Royal Portrush mungkin satu-satunya hal yang dapat menghentikan Scottie Scheffler
“Rasanya saya memukul fairway lebih banyak daripada kemarin,” kata Scheffler, menegaskan hal yang sudah jelas. “Saya memukul beberapa pukulan iron yang sangat bagus, dan berhasil memasukkan beberapa putt.”
Sikap Scheffler yang sederhana dan apa adanya seperti ini sudah umum. Itulah sebabnya penilaian terbaik dan paling jujur tentang kehebatan Scheffler seringkali tidak ditemukan pada dirinya sendiri, melainkan pada orang-orang yang justru berusaha mengalahkannya.
Pada hari Jumat, ketika seorang reporter mengawali pertanyaan kepada Shane Lowry , yang bermain dengan Scheffler, tentang berada di pinggiran pertikaian, Lowry terkekeh.
“Delapan pukulan di belakang Scottie Scheffler tidak berada di pinggiran persaingan dengan cara dia bermain,” katanya.

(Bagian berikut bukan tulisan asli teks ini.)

(** * AI Slide with nano banana: the front-end store, the chat stream hook,
      the slide-generation hook, and the orchestration core of the spec.

    The first three parts embed TypeScript sources:
    - [frontend/src/lib/types.ts] (data model),
    - [frontend/src/lib/store.ts] (the zustand store [useStore]),
    - the [useChatStream] hook and the [useSlideGeneration] hook.
    The last part models the Supervisor and the Consistency Engine, whose
    Python sources ([src/graph/nodes.py]) are not part of the tree. *)

From Stdlib Require Import ZArith Lia.
From stdpp Require Import base option list strings gmap pretty.

Local Open Scope Z_scope.
Local Open Scope string_scope.

(** ** Data model: [frontend/src/lib/types.ts] *)

Inductive Role :=
| user | assistant | system | researcher | storywriter | visualizer
| planner | data_analyst | coordinator | reviewer.

(** [ChatMessage.content] is declared [string]; [appendMessageContent] still
    tests [typeof m.content === 'string'] at run time, so both shapes are kept. *)
Inductive Content :=
| Str (s : string)
| NonStr (tag : nat).

Record ChatMessage := {
  msg_id : string;
  msg_role : Role;
  msg_content : Content;
  msg_timestamp : Z;
  msg_agentName : option string;
  msg_isThinking : option bool
}.

Inductive LogStatus := running | completed | failed | pending.

Record AgentLog := {
  log_id : string;
  log_agent : string;
  log_step : string;
  log_status : LogStatus;
  log_timestamp : Z;
  log_details : option string
}.

Inductive ArtifactType := report | outline | image | code | plan.

(** [content: any] is opaque to the store; it is carried as a string. *)
Record Artifact := {
  art_id : string;
  art_type : ArtifactType;
  art_title : string;
  art_content : string;
  art_version : Z;
  art_timestamp : Z
}.

(** [Partial<Artifact>]: [None] is an absent key. *)
Record PartialArtifact := {
  p_id : option string;
  p_type : option ArtifactType;
  p_title : option string;
  p_content : option string;
  p_version : option Z;
  p_timestamp : option Z
}.

Record Session := {
  ses_id : string;
  ses_title : string;
  ses_timestamp : string;
  ses_summary : option string
}.

Record User := {
  uid : string;
  email : option string;
  displayName : option string;
  photoURL : option string
}.

(** Object spread [{ ...a, ...u }]: the keys present in [u] win. *)
Definition spread (a : Artifact) (u : PartialArtifact) : Artifact :=
  {| art_id := default (art_id a) (p_id u);
     art_type := default (art_type a) (p_type u);
     art_title := default (art_title a) (p_title u);
     art_content := default (art_content a) (p_content u);
     art_version := default (art_version a) (p_version u);
     art_timestamp := default (art_timestamp a) (p_timestamp u) |}.

(** A full [Artifact] seen as a [Partial<Artifact>]: every key is present. *)
Definition as_partial (b : Artifact) : PartialArtifact :=
  {| p_id := Some (art_id b);
     p_type := Some (art_type b);
     p_title := Some (art_title b);
     p_content := Some (art_content b);
     p_version := Some (art_version b);
     p_timestamp := Some (art_timestamp b) |}.

(** ** The store: [frontend/src/lib/store.ts] *)

Record AppState := {
  st_user : option User;
  currentSessionId : option string;
  sessions : list Session;
  messages : list ChatMessage;
  logs : list AgentLog;
  isStreaming : bool;
  artifacts : list Artifact;
  activeArtifactId : option string;
  isSidebarOpen : bool;
  messageInput : string
}.

(** The object passed to [create]. *)
Definition initialState : AppState :=
  {| st_user := None;
     currentSessionId := None;
     sessions := [];
     messages := [];
     logs := [];
     isStreaming := false;
     artifacts := [];
     activeArtifactId := None;
     isSidebarOpen := true;
     messageInput := "" |}.

(** zustand's [set({ k: v })] merges one key into the state. *)
Definition with_messages (ms : list ChatMessage) (s : AppState) : AppState :=
  {| st_user := st_user s; currentSessionId := currentSessionId s;
     sessions := sessions s; messages := ms; logs := logs s;
     isStreaming := isStreaming s; artifacts := artifacts s;
     activeArtifactId := activeArtifactId s;
     isSidebarOpen := isSidebarOpen s; messageInput := messageInput s |}.
(** X2: a [logIn] that settles has called [_authenticate] exactly once and
    the data layer not at all.  On an instance that was logged in or
    authenticating it has first called [_deleteToken], once, with the token
    the instance held; on a logged-out instance it has not called
    [_deleteToken]. *)
Theorem logIn_calls fuel env c w r c' w' :
  logIn fuel env c w = Some (r, c', w') ->
  authenticate_calls w' = S (authenticate_calls w) /\
  transport_calls w' = transport_calls w /\
  (if logged_in_or_authenticating (_state c) then
     deleteToken_calls w' = S (deleteToken_calls w) /\
     extends w'
       (authenticate_call c
        :: EvDeleteToken (_hostname c) (_tokenType c) (_token c) (_timeout c)
        :: w)
   else
     deleteToken_calls w' = deleteToken_calls w /\
     extends w' (authenticate_call c :: w)).
Proof.
  intros H. pose proof (transport_calls_logIn _ _ _ _ _ _ _ H) as Htr.
  apply logIn_post_holds in H. destruct H as [_ H].
  unfold logIn_trace in H.
  assert (Hw : w' = EvNow :: authenticate_call c ::
                 (if logged_in_or_authenticating (_state c)
                  then EvDeleteToken (_hostname c) (_tokenType c) (_token c)
                         (_timeout c) :: w
                  else w) \/
               w' = authenticate_call c ::
                 (if logged_in_or_authenticating (_state c)
                  then EvDeleteToken (_hostname c) (_tokenType c) (_token c)
                         (_timeout c) :: w
                  else w)).
  { destruct r as [d | err |].
    - destruct H as (exp & iat & _ & _ & _ & _ & _ & -> & _). now left.
    - destruct H as (_ & _ & -> & _). now right.
    - destruct H as (_ & -> & _). now right. }
  clear H.
  destruct (logged_in_or_authenticating (_state c));
    destruct Hw as [-> | ->]; repeat split; try reflexivity; try assumption;
    first [ now exists [EvNow] | now exists [] ].
Qed.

Sebelumnya pada hari itu, Rory McIlroy menyelesaikan putaran keduanya pada posisi 3-under dan menegaskan bahwa ia hanya tertinggal lima pukulan dari para pemimpin, yang saat itu adalah Brian Harman dan Haotong Li pada posisi 8-under.

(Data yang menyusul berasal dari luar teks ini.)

(** * combus: idle versus moving fuel economics

    A shallow embedding of the calculation code of [streamlit_app.py]:
    the duration parser [parse_time_string], the block run by the
    "Calcular" button (time split, fuel split, costs, loss projections,
    savings, payback) and the sixty-month amortization loop that yields
    [roi_mes].

    Python numbers are modelled as they are: [int] is [Z], [float] is the
    kernel's binary64 [float] with IEEE 754 round-to-nearest-even, and the
    operations that can raise ([/] on a zero divisor, [int] on a run of
    more digits than the interpreter converts) return in an error
    monad.  The arithmetic block is written once over an interface of
    Python's numeric operations and read twice: over binary64, which is
    what the program runs on, and over the rationals, which is what its
    formulas mean when nothing is rounded. *)

From Stdlib Require Import ZArith QArith Floats List String Ascii Bool Lia.
From Stdlib Require Uint63.
Import ListNotations.

#[local] Set Warnings "-inexact-float".
#[local] Open Scope Z_scope.

(** ** Exceptions and the error monad *)

Inductive exn : Type :=
  | ZeroDivisionError
  | OverflowError
  | ValueError.

Inductive result (A : Type) : Type :=
  | Ok (a : A)
  | Raise (e : exn).

Arguments Ok {A} a.
Arguments Raise {A} e.

Definition bind {A B : Type} (c : result A) (k : A -> result B) : result B :=
  match c with
  | Ok a => k a
  | Raise e => Raise e
  end.

Declare Scope py_scope.
Delimit Scope py_scope with py.

Notation "x <- c ;; k" := (bind c (fun x => k))
  (at level 61, c at next level, right associativity) : py_scope.

(** ** Python's numeric operations as an interface

    [truediv] is [/] between two numbers of the carrier, [int_truediv] is
    [/] between two [int]s (whose result is a number of the carrier) and
    [of_int] is the coercion Python applies to the [int] operand of a
    mixed operation. *)

Class PyNum (T : Type) : Type := {
  add : T -> T -> T;
  sub : T -> T -> T;
  mul : T -> T -> T;
  truediv : T -> T -> result T;
  of_int : Z -> T;
  int_truediv : Z -> Z -> result T
}.

Notation "x + y" := (add x y) : py_scope.
Notation "x - y" := (sub x y) : py_scope.
Notation "x * y" := (mul x y) : py_scope.

(** ** binary64 *)

Module F64.

(** An [int] as an unrounded binary number: mantissa [|z|], exponent 0. *)
Definition Z2SF (z : Z) : spec_float :=
  match z with
  | Z0 => S754_zero false
  | Zpos p => S754_finite false p 0
  | Zneg p => S754_finite true p 0
  end.

(** [float(z)]: the nearest binary64 number, ties to even.  Every [int]
    the program converts is a widget value or a constant below [2^53],
    where the conversion is exact. *)
Definition of_int (z : Z) : float :=
  SF2Prim (binary_normalize prec emax z 0 false).

(** [a / b] on two [int]s: the quotient of the exact integers, rounded
    once. *)
Definition int_truediv (a b : Z) : result float :=
  if b =? 0 then Raise ZeroDivisionError
  else match SFdiv prec emax (Z2SF a) (Z2SF b) with
       | S754_infinity _ => Raise OverflowError
       | q => Ok (SF2Prim q)
       end.

(** [x / y] on two [float]s. *)
Definition truediv (x y : float) : result float :=
  if PrimFloat.eqb y 0%float then Raise ZeroDivisionError
  else Ok (PrimFloat.div x y).

(** [num / den] rounded to the nearest integer, ties to even;
    [0 <= num], [0 < den]. *)
Definition round_half_even (num den : Z) : Z :=
  let q := num / den in
  let r := num mod den in
  match 2 * r ?= den with
  | Lt => q
  | Gt => q + 1
  | Eq => if Z.even q then q else q + 1
  end.

(** [round(x, ndigits)] for [0 <= ndigits]: the exact binary value of
    [x] is rounded to [ndigits] decimals, ties to even, and the decimal
    obtained is converted back to the nearest binary64 number; the sign
    of [x] is kept, so a small negative number rounds to [-0.0]. *)
Definition round (x : float) (ndigits : Z) : float :=
  match Prim2SF x with
  | S754_finite s m e =>
      let p := 10 ^ ndigits in
      let n := match e with
               | Zneg k => round_half_even (Zpos m * p) (2 ^ Zpos k)
               | _ => Zpos m * 2 ^ e * p
               end in
      match n with
      | Zpos n' => SF2Prim (SFdiv prec emax (S754_finite s n' 0) (Z2SF p))
      | _ => SF2Prim (S754_zero s)
      end
  | _ => x
  end.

Baik itu satu pukulan seperti Matt Fitzpatrick , tujuh pukulan seperti McIlroy atau apa pun di antaranya, defisit apa pun terhadap Scheffler memiliki nuansa yang berbeda, terutama saat ia tidak hanya unggul dalam kekuatan supernya yang biasa (ia adalah No. 1 dalam pukulan yang diperoleh: pendekatan), tetapi tampaknya telah memanfaatkan kekuatan baru dengan putternya (ia adalah No. 2 dalam pukulan yang diperoleh: putting).
“Dia pemain yang luar biasa. Dia pemain nomor 1 dunia,” ujar Fitzpatrick, yang akan menjadi rekan bermain Scheffler di grup terakhir hari Sabtu. “Kita melihat hal-hal seperti yang terjadi pada Tiger.”
Ketika ditanya bagaimana rasanya bersaing, Fitzpatrick mengoceh tentang perasaan itu sebelum menyadari bahwa orang yang akan bersaing dengannya kemungkinan besar sekarang sudah terbiasa dengan sensasi ini.
Dia tertawa. “Pasti fantastis untuk Scottie.”
Meskipun Scheffler mungkin merasa tak terelakkan, ini masih The Open, dan ada sesuatu yang berbeda tentang mempertahankan keunggulan di jalur yang memerlukan sesuatu di luar latihan target.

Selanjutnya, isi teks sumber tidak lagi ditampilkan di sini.